La communication chimique : une fonction-clé chez les insectes.

L’olfaction est une modalité sensorielle particulièrement importante chez les insectes car elle permet la reconnaissance à distance de ressources vitales comme un site de ponte, un hôte ou un partenaire sexuel, puis leur localisation. Neurobiologiste de formation, je me suis intéressé très tôt à la physiologie sensorielle et au comportement animal avec pour motivation de comprendre comment un organisme appréhende son environnement et déploie les réponses comportementales adaptées. Au cours de ma formation doctorale dans l’équipe de Charles Descoins, confronté à un environnement multidisciplinaire associant chimistes, physico-chimistes, et biologistes, j’ai été sensibilisé à la nature spécifique du signal odorant et aux méthodes permettant de l’isoler. Par la suite, une formation post-doctorale dans le laboratoire du Professeur Schneider, au Max Planck Institut für Verhaltensphysiologie de Seewiesen, m’a permis de développer mes compétences en neurobiologie de l’olfaction.

Une biologie appliquée à l’identification de phéromones.
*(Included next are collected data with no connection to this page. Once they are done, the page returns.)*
(** ** The operating system *)

(** [maps_shm name size]: the calls that create or map a segment succeed. *)
Record Os := mkOs {
  platform : SlotRW.SlotRW.Platform;
  get_pid : Z;
  maps_shm : string → Z → bool;
}.
Definition now (os : Os) : Z := SlotRW.SlotRW.monotonic_time_ns (platform os).

(** [names] are the names of shared memory, [fds] the open descriptors of
    anonymous segments, [ready] is [g_datablock_ready]. *)
Record World := mkWorld {
  ready : bool;
  names : gmap string nat;
  fds : gmap Z nat;
  segments : gmap nat Memory;
}.
#[global] Instance eta_world : Eta World := λ r, mkWorld (ready r) (names r) (fds r) (segments r).

Inductive exn := invalid_argument | runtime_error | logic_error.

(** [UnmappedRead]: the code reads through a pointer into memory it has
    unmapped. *)
Inductive Outcome (A : Type) := Ok (a : A) | Throws (e : exn) | UnmappedRead.
Arguments Ok {_} _.
Arguments Throws {_} _.
Arguments UnmappedRead {_}.

Definition M (A : Type) : Type := World → Outcome A * World.
Definition M_ret {A} (a : A) : M A := λ w, (Ok a, w).
Definition M_bind {A B} (f : A → M B) (x : M A) : M B := λ w,
  match x w with
  | (Ok a, w) => f a w
  | (Throws e, w) => (Throws e, w)
  | (UnmappedRead, w) => (UnmappedRead, w)
  end.
#[global] Instance M_mret : MRet M := @M_ret.
#[global] Instance M_mbind : MBind M := @M_bind.

Definition throw {A} (e : exn) : M A := λ w, (Throws e, w).
Definition crash {A} : M A := λ w, (UnmappedRead, w).
Definition guard_or (e : exn) (ok : bool) : M unit := if ok then mret () else throw e.

(** Reading and updating the memory behind a handle. *)
Definition memory_of (id : nat) (w : World) : Memory := default (zero_memory 0) (segments w !! id).
Definition peek {A} (id : nat) (f : Memory → A) : M A := λ w, (Ok (f (memory_of id w)), w).
Definition poke (id : nat) (f : Memory → Memory) : M unit :=
  λ w, (Ok (), w <| segments ::= alter f id |>).

Definition shm_unlink (name : string) : M unit := λ w, (Ok (), w <| names ::= delete name |>).

(** With [SHM_CREATE_UNLINK_FIRST]; [None] is a null handle. *)
Definition shm_create (os : Os) (name : string) (size : Z) : M (option nat) := λ w,
  if size =? 0 then (Ok None, w)
  else
    let w := w <| names ::= delete name |> in
    if maps_shm os name size then
      let id := fresh (dom (segments w)) in
      (Ok (Some id), w <| names ::= <[name := id]> |> <| segments ::= <[id := zero_memory size]> |>)
    else (Ok None, w).

Definition shm_attach (os : Os) (name : string) : M (option nat) := λ w,
  match names w !! name with
  | Some id => (Ok (if maps_shm os name (seg_size (memory_of id w)) then Some id else None), w)
  | None => (Ok None, w)
  end.

(** ** Data blocks *)

Inductive DataBlockOpenMode := Create | WriteAttach | ReadAttach.
#[global] Instance DataBlockOpenMode_eq_dec : EqDecision DataBlockOpenMode.
Proof. solve_decision. Defined.

Record DataBlock := mkDataBlock {
  m_name : string;
  m_open_mode : DataBlockOpenMode;
  m_shm : nat;
  m_layout : DataBlockLayout;
  m_should_unlink_name : bool;
}.

Section with_crypto.
Context `{!Crypto}.

(** The guards of the two creating constructors. *)
Definition check_config (c : DataBlockConfig) : M unit :=
  guard_or invalid_argument (bool_decide (cfg_policy c ≠ PolicyUnset));;
  guard_or invalid_argument (bool_decide (cfg_consumer_sync_policy c ≠ SyncUnset));;
  guard_or invalid_argument (bool_decide (cfg_physical_page_size c ≠ PageUnset));;
  guard_or invalid_argument (bool_decide (cfg_ring_buffer_capacity c ≠ 0));;
  guard_or invalid_argument (bool_decide (cfg_checksum_type c ≠ ChecksumUnset)).

(** [init_producer_state_] up to the check of the unit size. *)
Definition stamp_identity (c : DataBlockConfig) (size : Z) : SharedMemoryHeader :=
  zero_header <| version_major := HEADER_VERSION_MAJOR |> <| version_minor := HEADER_VERSION_MINOR |>
    <| total_block_size := size |> <| policy := cfg_policy c |>
    <| consumer_sync_policy := cfg_consumer_sync_policy c |>
    <| physical_page_size := to_bytes (cfg_physical_page_size c) mod 2 ^ 32 |>.

(** From there to the store of the magic number. *)
Definition stamp_config (os : Os) (c : DataBlockConfig) (l : DataBlockLayout)
    (h : SharedMemoryHeader) : SharedMemoryHeader :=
  h <| logical_unit_size := effective_logical_unit_size c |>
    <| ring_buffer_capacity := cfg_ring_buffer_capacity c |>
    <| flexible_zone_size := flex_size l mod 2 ^ 32 |>
    <| checksum_type := checksum_code (cfg_checksum_type c) |>
    <| checksum_policy := cfg_checksum_policy c |>
    <| write_index := 0 |> <| commit_index := INVALID_SLOT_ID |> <| read_index := 0 |>
    <| active_consumer_count := 0 |>
    <| metrics ::= λ m, m <| creation_timestamp_ns := now os |> |>
    <| magic_number := DATABLOCK_MAGIC_NUMBER |>.

Definition reset_slot_states (count : Z) (st : gmap Z SlotRWState) : gmap Z SlotRWState :=
  filter (λ kv, ¬ (0 ≤ kv.1 < count)) st.

(** The memory other processes can see as soon as the magic number is there. *)
Definition published (os : Os) (c : DataBlockConfig) (l : DataBlockLayout) (m : Memory) : Memory :=
  m <| head := stamp_config os c l (stamp_identity c (total_size l)) |>
    <| slot_states ::= reset_slot_states (slot_count l) |>.

Definition update_producer_heartbeat_impl (os : Os) (h : SharedMemoryHeader) : SharedMemoryHeader :=
  h <| producer_heartbeat_id := get_pid os |> <| producer_heartbeat_ns := now os |>.

(** The stores after the magic number; [None] is [store_layout_checksum]
    throwing. *)
Definition seal (os : Os) (h : SharedMemoryHeader) : option SharedMemoryHeader :=
  let h := h <| header_layout_hash := schema_hash get_shared_memory_header_schema_info |> in
  update_producer_heartbeat_impl os <$> store_layout_checksum h.

Definition init_producer_state_ (os : Os) (id : nat) (c : DataBlockConfig) (l : DataBlockLayout) : M unit :=
  poke id (λ m, m <| head := stamp_identity c (total_size l) |>);;
  guard_or invalid_argument (effective_logical_unit_size c <=? u32_max);;
  poke id (published os c l);;
  h ← peek id head;
  match seal os h with
  | Some h => poke id (λ m, m <| head := h |>)
  | None => poke id (on_head (λ h,
              h <| header_layout_hash := schema_hash get_shared_memory_header_schema_info |>));;
            throw runtime_error
  end.

Definition layout_or_throw (l : option DataBlockLayout) : M DataBlockLayout :=
  match l with Some l => mret l | None => throw logic_error end.

(** [DataBlock(name, config)]. *)
Definition DataBlock_create (os : Os) (name : string) (c : DataBlockConfig) : M DataBlock :=
  check_config c;;
  l ← layout_or_throw (from_config c);
  shm ← shm_create os name (total_size l);
  match shm with
  | None => throw runtime_error
  | Some id => init_producer_state_ os id c l;; mret (mkDataBlock name Create id l true)
  end.

(** [setup_shm_from_fd_]: duplicating and mapping a descriptor. *)
Definition setup_shm_from_fd_ (os : Os) (source_fd expected_size : Z) : M nat := λ w,
  if source_fd <? 0 then (Throws runtime_error, w)
  else
    match fds w !! source_fd with
    | None => (Throws runtime_error, w)
    | Some id =>
        let fd_size := seg_size (memory_of id w) in
        if bool_decide (expected_size ≠ 0) && bool_decide (fd_size ≠ expected_size)
        then (Throws runtime_error, w)
        else if maps_shm os "" fd_size then (Ok id, w) else (Throws runtime_error, w)
    end.

(** [DataBlock(logical_name, config, source_fd, tag)]. *)
Definition DataBlock_create_from_fd (os : Os) (logical_name : string) (c : DataBlockConfig)
    (source_fd : Z) : M DataBlock :=
  check_config c;;
  l ← layout_or_throw (from_config c);
  id ← setup_shm_from_fd_ os source_fd (total_size l);
  init_producer_state_ os id c l;;
  mret (mkDataBlock logical_name Create id l false).

(** [attach_consumer_state_]: on a version or size mismatch the message is
    formatted from the header after the segment has been unmapped. *)
Definition attach_consumer_state_ (id : nat) : M DataBlockLayout :=
  m ← peek id (λ m, m);
  let h := head m in
  if negb (is_header_magic_valid h) then throw runtime_error
  else if bool_decide (version_major h ≠ HEADER_VERSION_MAJOR)
          || (HEADER_VERSION_MINOR <? version_minor h) then crash
  else if bool_decide (seg_size m ≠ total_block_size h) then crash
  else layout_or_throw (from_header h).

Definition DataBlock_attach (os : Os) (name : string) (mode : DataBlockOpenMode) : M DataBlock :=
  shm ← shm_attach os name;
  match shm with
  | None => throw runtime_error
  | Some id => l ← attach_consumer_state_ id; mret (mkDataBlock name mode id l true)
  end.

Definition DataBlock_attach_from_fd (os : Os) (logical_name : string) (source_fd : Z) : M DataBlock :=
  id ← setup_shm_from_fd_ os source_fd 0;
  l ← attach_consumer_state_ id;
  mret (mkDataBlock logical_name ReadAttach id l true).

(** [~DataBlock]. *)
Definition DataBlock_destroy (b : DataBlock) : M unit :=
  if bool_decide (m_open_mode b = Create) && m_should_unlink_name b then shm_unlink (m_name b)
  else mret ().

Definition slot_rw_state (b : DataBlock) (index : Z) (m : Memory) : option SlotRWState :=
  if slot_count (m_layout b) <=? index then None else Some (slot_state_at m index).

(** ** Shared spinlocks of the header *)

Fixpoint find_free_spinlock (i : nat) (l : list SharedSpinLockState) : option nat :=
  match l with
  | [] => None
  | s :: l => if owner_pid s =? 0 then Some i else find_free_spinlock (S i) l
  end.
Durant les premières années qui suivirent mon recrutement à l’INRA j’ai participé à l’identification de phéromones et à la caractérisation de leur activité biologique par des approches sensorielles (criblage de molécules par électroantennographie) et comportementales (mise au point de mélanges attractifs par olfactométrie). J’ai ainsi contribué à l’identification de phéromones chez 24 espèces de lépidoptères nocturnes et de coléoptères phytophages. Des applications en biocontrôle dans les filières fruitières ou horticoles ont été développées grâce à la conception d’attractifs sexuels. Désirant valoriser ce savoir-faire en abordant d’autres contextes de communication, j’ai étudié le rôle de signaux chimiques dans les relations hôtes-parasites chez des Hyménoptères parasitoïdes utilisés en lutte biologique. En collaboration avec Nicole Hawlitzky, nous avons pu montrer l’importance de signaux cuticulaires pour la reconnaissance de l’hôte chez les Trichogrammes (Renou et al 1989) ou une mouche tachinaire (Rahal et al, 1996).

 

Communication chimique et phylogénie.

Les connaissances acquises sur la composition chimique des phéromones d’une diversité d’espèces m’ont amené à réfléchir sur leur valeur chimio-taxonomique et sur leur évolution chez les lépidoptères. J’ai ainsi étudié des espèces d’intérêt écologique ou phylogénétique (Zygènes et Ecailles par exemple) par une approche originale permettant le criblage d’un grand nombre d’espèces, avec un petit nombre d’individus capturés au sein d’un même milieu (piégeage lumineux couplé à l’électrophysiologie). Grâce à des analyses multifactorielles combinant données expérimentales (Renou, Lalanne-Cassou et al 1986, 1988) et données de la littérature, ces travaux ont révélé un conservatisme des structures chimiques au sein des groupes taxonomiques (familles et sous familles de Noctuelles ; Renou, Lalanne-Cassou, Michelot et al 1988), signe d’une forte composante phylogénétique pour expliquer la nature chimique des phéromones , une absence apparente d’influence du milieu physique, et des variations structurales autour d’un même squelette moléculaire assurant la spécificité de la communication entre espèces sympatriques.

Cartouches SSR
Cartouches de stimulation SSR. Photo M.Renou

Organisation fonctionnelle des organes de l’olfaction.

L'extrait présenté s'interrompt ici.